TASK DESCRIPTION:
Below are records; reproduce exactly the lines from the first through the one containing "of the flag. *)".

DATA:
------------------------------

(** C8. Once the shutdown flag is set, each of the four loops that sleep
    (the connection loop, the health loop, the warm-up loop and the polling
    loop of [main]) is left after finitely many passes, and at most one of
    its sleeps begins after the flag was set: every pass begins with a test
    of the flag. *)
Theorem loops_exit_within_one_sleep_of_shutdown args url env t0 :
  never_cleared (shuttingDown env) ->
  shuttingDown env t0 = true ->
  (forall s, exits_promptly t0 tl (connect_loop args url env) s)
  /\ (forall s, exits_promptly t0 tl (health_loop args env) s)
  /\ (forall s, exits_promptly t0 sl_tl (warmup_loop args env) s)
  /\ (forall s, exits_promptly t0 p_tl (polling_loop env) s).
Proof.
  intros Hmono Hset. repeat split; intros s.
  - apply (while_exits_promptly tl (shuttingDown env)); try done.
    + intros s' Hc. unfold connect_cond in Hc.
      apply andb_true_iff in Hc as [_ Hc]. by apply negb_true_iff in Hc.
    + intros s' _. apply connect_body_one_pass.
  - apply (while_exits_promptly tl (shuttingDown env)); try done.
    + intros s' Hc. unfold health_cond in Hc.
      apply andb_true_iff in Hc as [_ Hc]. by apply negb_true_iff in Hc.
    + intros s' _. apply health_body_one_pass.
  - apply (while_exits_promptly sl_tl (shuttingDown env)); try done.
    + intros s' Hc. unfold warmup_cond in Hc.
      apply andb_true_iff in Hc as [Hc _]. by apply negb_true_iff in Hc.
    + intros s' _. apply warmup_body_one_pass.
  - apply (while_exits_promptly p_tl (shuttingDown env)); try done.
    + intros s' Hc. unfold polling_cond in Hc. by apply negb_true_iff in Hc.
    + intros s' _. apply polling_body_one_pass.
Qed.

(** ** The constructor *)

Section while_facts.

Context {S : Type} (cond : S -> bool) (body : S -> Step S).

Lemma while_invariant (P : S -> Prop) :
  (forall s, cond s = true -> P s -> P (step_state (body s))) ->
  forall fuel s, P s -> P (result_state (while cond body fuel s)).
Proof.
  intros Hstep fuel. induction fuel as [|fuel IH]; intros s Hs; simpl.
  - by destruct (cond s).
  - destruct (cond s) eqn:Hc; [|done].
    specialize (Hstep s Hc Hs).
    destruct (body s) as [s'|s'|e s']; simpl in *; auto.
Qed.

Lemma while_finished fuel s s' :
  while cond body fuel s = Finished s' ->
  cond s' = false \/ exists s0, cond s0 = true /\ body s0 = Break s'.
Proof.
  revert s. induction fuel as [|fuel IH]; intros s; simpl.
  - destruct (cond s) eqn:Hc; [done|]. intros [= <-]. by left.
  - destruct (cond s) eqn:Hc.
    + destruct (body s) as [s1|s1|e s1] eqn:Hb; [apply IH| |done].
      intros [= <-]. right. eauto.
    + intros [= <-]. by left.
Qed.

Lemma while_raised fuel s e s' :
  while cond body fuel s = Raised e s' ->
  exists s0, cond s0 = true /\ body s0 = Raise e s'.
Proof.
  revert s. induction fuel as [|fuel IH]; intros s; simpl.
  - by destruct (cond s).
  - destruct (cond s) eqn:Hc; [|done].
    destruct (body s) as [s1|s1|e1 s1] eqn:Hb; [apply IH|done|].
    intros [= <- <-]. eauto.
Qed.

End while_facts.

Lemma connect_body_keeps_healthy args url env s :
  healthy (step_state (connect_body args url env s)) = healthy s.
Proof.
  unfold connect_body. rewrite client_assigned.
  by destruct (connect_try env _), (opensearchWaitForHealth args), (connected s).
Qed.

Lemma connect_loop_keeps_healthy args url env fuel s :
  healthy (result_state (connect_loop args url env fuel s)) = healthy s.
Proof.
  unfold connect_loop.
  apply (while_invariant _ _ (fun s' => healthy s' = healthy s)); [|done].
  intros s' _ <-. apply connect_body_keeps_healthy.
Qed.

Lemma health_loop_without_wait args env fuel s :
  opensearchWaitForHealth args = false ->
  health_loop args env fuel s = Finished s.
Proof.
  intros Hw. unfold health_loop.
  assert (health_cond args env s = false) as Hc.
  { unfold health_cond. rewrite Hw. by rewrite andb_false_r. }
  destruct fuel; simpl; by rewrite Hc.
Qed.
(** * One-hot encoding round trip of [prophet_forecast.py]

    A shallow embedding of the table helpers of [src/prophet_forecast.py]:

    - [sanitize_column_names] (lines 14-18),
    - [undummy] (lines 22-26),
    - the encoding step [pd.get_dummies(data, columns=[...])] (line 48),

    together with the fragment of Python strings and of pandas frames these
    three use.  Python objects that are mutated in place live in a store; the
    functions of the script are written in a small state-and-exception monad
    over that store.

    pandas itself is a library, not code of the script.  Its operations are
    modelled after their documented behaviour, as far as the script uses
    them:

    - a frame is the list of its labelled columns, a column is either of the
      [object] dtype (strings) or numeric, with [None] for a missing value;
      numeric values are integers, and an indicator column holds 0 and 1
      (the [uint8] columns of [get_dummies] before pandas 2.0, booleans
      since, which [idxmax] orders alike).  pandas compares the values of a
      numeric selection as [float64] numbers as soon as one of them is
      missing; the model compares integers, which is the same comparison
      for values of magnitude at most [2^53] ([values_exact]), and the
      statements on the label [idxmax] retains assume as much;
    - [idxmax(axis=1)] of a frame without rows is the empty series, whatever
      the selection; otherwise it raises [ValueError] on a selection without
      columns, compares numbers when every selected column is numeric,
      strings when every selected column holds strings and nothing else, and
      raises [TypeError] on the other selections (strings and numbers, or
      strings and missing values, cannot be compared); it passes over the
      missing values of a numeric row.  A row without any value has no label
      up to pandas 2 and makes pandas 3 raise [ValueError]: the model gives
      it no label, and the statements on the outcome of [idxmax] assume that
      every row has a value ([rows_have_value]);
    - the [.str] accessor exists on a series of the [object] dtype only:
      [AttributeError] on the empty series of a frame without columns, which
      is numeric;
    - [Series.str.replace] takes its pattern literally (the default since
      pandas 2.0; the same result for a pattern without regular expression
      metacharacters) and replaces every occurrence;
    - [get_dummies] orders the levels increasingly, leaves missing values
      out of the levels, and appends the indicator columns after the columns
      it does not encode. *)

From Stdlib Require Import List Bool Arith ZArith Lia Ascii String.
From Stdlib Require Import Permutation DecimalString.
Import ListNotations.

Local Open Scope string_scope.
Local Open Scope list_scope.

Set Implicit Arguments.

(* ================================================================== *)
(** * Python strings *)
(* ================================================================== *)

(** A Python [str] is modelled by [string]: a sequence of characters, each
    character being an 8-bit code. *)

Module PyStr.

(** [s.startswith(prefix)]. *)
Definition startswith (s prefix : string) : bool := String.prefix prefix s.

(** Membership of a character in the character set given to [strip],
    [lstrip] and [rstrip]. *)
Fixpoint in_chars (c : ascii) (chars : string) : bool :=
  match chars with
  | EmptyString => false
  | String d chars' => Ascii.eqb c d || in_chars c chars'
  end.

(** [s.lstrip(chars)]: drop the leading characters that belong to [chars]. *)
Fixpoint lstrip (chars s : string) : string :=
  match s with
  | EmptyString => EmptyString
  | String c s' => if in_chars c chars then lstrip chars s' else s
  end.

(** [s.rstrip(chars)]: drop the trailing characters that belong to
    [chars]. *)
Fixpoint rstrip (chars s : string) : string :=
  match s with
  | EmptyString => EmptyString
  | String c s' =>
      match rstrip chars s' with
      | EmptyString => if in_chars c chars then EmptyString
                       else String c EmptyString
      | r => String c r
      end
  end.

(** [s.strip(chars)]. *)
Definition strip (chars s : string) : string := rstrip chars (lstrip chars s).

(** [s.replace(old, new)] for a non-empty [old]: scan from the left, replace
    every non-overlapping occurrence.  [skip] counts the characters of an
    occurrence that has just been replaced and are still to be passed. *)
Fixpoint replace_from (old new : string) (skip : nat) (s : string) : string :=
  match s with
  | EmptyString => EmptyString
  | String c s' =>
      match skip with
      | S k => replace_from old new k s'
      | O =>
          if String.prefix old s
          then new ++ replace_from old new (String.length old - 1) s'
          else String c (replace_from old new 0 s')
      end
  end.

(** [s.replace(old, new)] for the empty [old]: Python inserts [new] before every character and
    at the end. *)
Fixpoint intersperse (new s : string) : string :=
  match s with
  | EmptyString => new
  | String c s' => new ++ String c (intersperse new s')
  end.

(** [s.replace(old, new)], all occurrences (no count argument). *)
Definition replace (s old new : string) : string :=
  match old with
  | EmptyString => intersperse new s
  | _ => replace_from old new 0 s
  end.

(** The character class [[a-zA-Z0-9_]] of the regular expression on
    line 15. *)
Definition is_word (c : ascii) : bool :=
  let n := nat_of_ascii c in
  (Nat.leb 97 n && Nat.leb n 122) || (Nat.leb 65 n && Nat.leb n 90)
  || (Nat.leb 48 n && Nat.leb n 57) || Ascii.eqb c "_".

(** [re.sub(r'[^a-zA-Z0-9_]', '_', s)]: every character outside the class
    becomes an underscore. *)
Fixpoint sub_nonword (s : string) : string :=
  match s with
  | EmptyString => EmptyString
  | String c s' => String (if is_word c then c else "_"%char) (sub_nonword s')
  end.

------------------------------

REPLY:
(** C8. Once the shutdown flag is set, each of the four loops that sleep
    (the connection loop, the health loop, the warm-up loop and the polling
    loop of [main]) is left after finitely many passes, and at most one of
    its sleeps begins after the flag was set: every pass begins with a test
    of the flag. *)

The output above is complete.